Et elle s’approcha du prêtre, à pas de loup. Quand elle fut tout près, elle lui prit le cou, elle l’embrassa.

— Bonjour, frère, dit-elle. Tu veux donc me faire mourir de faim, aujourd’hui ?

Il leva un visage si douloureux, qu’elle l’embrassa de nouveau, sur les deux joues ; il sortait d’une agonie. Puis, il la reconnut, il chercha à l’écarter doucement ; mais elle tenait une de ses mains, elle ne la lâchait pas. Ce fut à peine si elle lui permit de se signer. Elle l’emmenait.

— Puisque j’ai faim, viens donc. Tu as faim aussi, toi.

La Teuse avait préparé le déjeuner, au fond du petit jardin, sous deux grands mûriers, dont les branches étalées mettaient là une toiture de feuillage. Le soleil, vainqueur enfin des buées orageuses du matin, chauffait les carrés de légumes, tandis que le mûrier jetait un large pan d’ombre sur la table boiteuse, où étaient servies deux tasses de lait, accompagnées d’épaisses tartines.
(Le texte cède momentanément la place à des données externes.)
Lemma to_from_le_bytes bs : to_le_bytes (length bs) (from_le_bytes bs) = bs.
Proof.
  induction bs as [|b bs IH]; simpl; [done|].
  pose proof (b2z_range b). f_equal.
  - apply b2z_inj. rewrite b2z_z2b.
    rewrite (Z.mul_comm 256), Z.mod_add by lia. by apply Z.mod_small.
  - rewrite (Z.mul_comm 256), Z.div_add by lia.
    by rewrite (Z.div_small (b2z b)) by lia.
Qed.

Lemma to_from_be_bytes bs : to_be_bytes (length bs) (from_be_bytes bs) = bs.
Proof.
  unfold to_be_bytes, from_be_bytes. rewrite <- length_rev, to_from_le_bytes. apply rev_involutive.
Qed.

Lemma to_le_bytes_inj n a b :
  0 <= a < 256 ^ Z.of_nat n -> 0 <= b < 256 ^ Z.of_nat n ->
  to_le_bytes n a = to_le_bytes n b -> a = b.
Proof.
  intros Ha Hb H. apply (f_equal from_le_bytes) in H. by rewrite !from_to_le_bytes in H.
Qed.

Lemma zlen_app {A} (l k : list A) : zlen (l ++ k) = zlen l + zlen k.
Proof. unfold zlen. rewrite length_app. lia. Qed.

Lemma zlen_nonneg {A} (l : list A) : 0 <= zlen l.
Proof. unfold zlen. lia. Qed.

(** *** Lists *)

Lemma position_Some {A} (p : A -> bool) l i :
  position p l = Some i ->
  exists a, l !! i = Some a /\ p a = true /\ forall j b, (j < i)%nat -> l !! j = Some b -> p b = false.
Proof.
  revert i. induction l as [|a l IH]; intros i; simpl; [done|].
  destruct (p a) eqn:Ha.
  - intros [= <-]. exists a. split_and!; [done..|]. intros; lia.
  - destruct (position p l) as [k|] eqn:Hk; [|done]. intros [= <-].
    destruct (IH k eq_refl) as (x & Hx & Hp & Hlt). exists x. split_and!; [done..|].
    intros [|j] b Hj Hb; [by simplify_eq/=|]. apply (Hlt j); [lia|done].
Qed.

Lemma position_None {A} (p : A -> bool) l :
  position p l = None <-> forall a, a ∈ l -> p a = false.
Proof.
  induction l as [|a l IH]; simpl.
  - split; [|done]. intros _ b Hb. by apply not_elem_of_nil in Hb.
  - destruct (p a) eqn:Ha.
    + split; [done|]. intros H. rewrite (H a) in Ha; [done|by left].
    + destruct (position p l) as [k|] eqn:Hk; simpl.
      * split; [done|]. intros H. assert (Some k = None) as [=].
        apply IH. intros b Hb. apply H. by right.
      * split; [|done]. intros _ b [->|Hb]%elem_of_cons; [done|]. by apply IH.
Qed.

Lemma position_lt {A} (p : A -> bool) l i : position p l = Some i -> (i < length l)%nat.
Proof. intros (a & Ha & _)%position_Some. by eapply lookup_lt_Some. Qed.

Lemma find_map_None {A B} (f : A -> option B) l :
  find_map f l = None <-> forall a, a ∈ l -> f a = None.
Proof.
  induction l as [|a l IH]; simpl.
  - split; [|done]. intros _ b Hb. by apply not_elem_of_nil in Hb.
  - destruct (f a) eqn:Ha.
    + split; [done|]. intros H. rewrite (H a) in Ha; [done|by left].
    + rewrite IH. split.
      * intros H b [->|Hb]%elem_of_cons; [done|by apply H].
      * intros H b Hb. apply H. by right.
Qed.

Lemma vec_insert_remove {A} (l : list A) i x :
  l !! i = Some x -> vec_insert i x (vec_remove i l) = l.
Proof.
  intros Hi. pose proof (lookup_lt_Some _ _ _ Hi). unfold vec_insert, vec_remove.
  rewrite take_app_le, take_take, Nat.min_id by (rewrite length_take; lia).
  rewrite drop_app_ge by (rewrite length_take; lia).
  rewrite length_take, Nat.min_l, Nat.sub_diag, drop_0 by lia.
  by apply take_drop_middle.
Qed.

Lemma vec_remove_insert {A} (l : list A) i x :
  (i <= length l)%nat -> vec_remove i (vec_insert i x l) = l.
Proof.
  intros Hi. unfold vec_insert, vec_remove.
  rewrite take_app_le, take_take, Nat.min_id by (rewrite length_take; lia).
  rewrite drop_app_ge by (rewrite length_take; lia).
  rewrite length_take, Nat.min_l by lia. replace (S i - i)%nat with 1%nat by lia. simpl.
  by rewrite drop_0, take_drop.
Qed.

Lemma elem_of_vec_remove {A} (l : list A) i x : x ∈ vec_remove i l -> x ∈ l.
Proof.
  unfold vec_remove. intros [Hx|Hx]%elem_of_app.
  - by eapply elem_of_take in Hx as (?&?&?); eapply list_elem_of_lookup_2.
  - rewrite list_elem_of_lookup in Hx. destruct Hx as [j Hj].
    rewrite lookup_drop in Hj. by eapply list_elem_of_lookup_2.
Qed.

Lemma app_inj_length {A} (a b c d : list A) :
  length a = length c -> a ++ b = c ++ d -> a = c /\ b = d.
Proof. intros Hl H. by apply app_inj_1. Qed.

(** ** Loops with a bound on their rounds *)

(** A loop that runs at most [p] rounds. *)
Fixpoint iter_until {A B} (p : positive) (round : A -> A + B) (a : A) : A + B :=
  match p with
  | xH => round a
  | xO q => match iter_until q round a with inl a => iter_until q round a | r => r end
  | xI q => match iter_until q round a with
            | inl a => match iter_until q round a with inl a => round a | r => r end
            | r => r
            end
  end.

Section iter.
Context {A B : Type} (round : A -> A + B).

(** Whatever holds through the rounds. *)
Lemma iter_until_inv (P : A -> Prop) (Q : B -> Prop) p a :
  (forall a, P a -> match round a with inl a' => P a' | inr b => Q b end) -> P a ->
  match iter_until p round a with inl a' => P a' | inr b => Q b end.
Proof.
  intros Hr. revert a. induction p as [q IH|q IH|]; intros a Ha; cbn [iter_until].
  - specialize (IH a Ha) as H1. destruct (iter_until q round a) as [a1|b]; [|done].
    specialize (IH a1 H1) as H2. destruct (iter_until q round a1) as [a2|b]; [|done]. by apply Hr.
  - specialize (IH a Ha) as H1. destruct (iter_until q round a) as [a1|b]; [|done]. by apply IH.
  - by apply Hr.
Qed.

(** A measure that falls in every round ends the loop. *)
Lemma iter_until_ends (P : A -> Prop) (f : A -> Z) p a :
  (forall a a', P a -> round a = inl a' -> P a' /\ f a' < f a) -> (forall a, P a -> 0 <= f a) -> P a -> f a < Zpos p ->
  exists b, iter_until p round a = inr b.
Proof.
  intros Hr H0 Ha Hf.
  assert (Hgen : forall q a, P a -> match iter_until q round a with inl a' => P a' /\ f a' <= f a - Zpos q | inr _ => True end).
  { induction q as [q IH|q IH|]; intros x Hx; cbn [iter_until].
    - specialize (IH x Hx) as H1. destruct (iter_until q round x) as [a1|b]; [|done]. destruct H1 as [P1 F1].
      specialize (IH a1 P1) as H2. destruct (iter_until q round a1) as [a2|b]; [|done]. destruct H2 as [P2 F2].
      destruct (round a2) as [a3|] eqn:E; [|done]. apply Hr in E as [? ?]; [|done]. split; [done|lia].
    - specialize (IH x Hx) as H1. destruct (iter_until q round x) as [a1|b]; [|done]. destruct H1 as [P1 F1].
      specialize (IH a1 P1) as H2. destruct (iter_until q round a1) as [a2|b]; [|done]. destruct H2 as [P2 F2]. split; [done|lia].
    - destruct (round x) as [a1|] eqn:E; [|done]. apply Hr in E as [? ?]; [|done]. split; [done|lia]. }
  specialize (Hgen p a Ha). destruct (iter_until p round a) as [a'|b]; [|eauto].
  destruct Hgen as [Pa' Fa']. specialize (H0 a' Pa'). lia.
Qed.
End iter.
— Tu vois, c’est gentil, dit Désirée, ravie de manger en plein air.

Elle coupait déjà d’énormes mouillettes, qu’elle mordait avec un appétit superbe. Comme la Teuse restait debout devant eux :

— Alors, tu ne manges pas, toi ? demanda-t-elle.

— Tout à l’heure, répondit la vieille servante. Ma soupe chauffe.

Et, au bout d’un silence, émerveillée des coups de dents de cette grande enfant, elle reprit, s’adressant au prêtre :

— C’est un plaisir, au moins… Ça ne vous donne pas faim, monsieur le curé ? Il faut vous forcer.

L’abbé Mouret souriait, en regardant sa sœur.

— Oh ! elle se porte bien, murmura-t-il. Elle grossit tous les jours.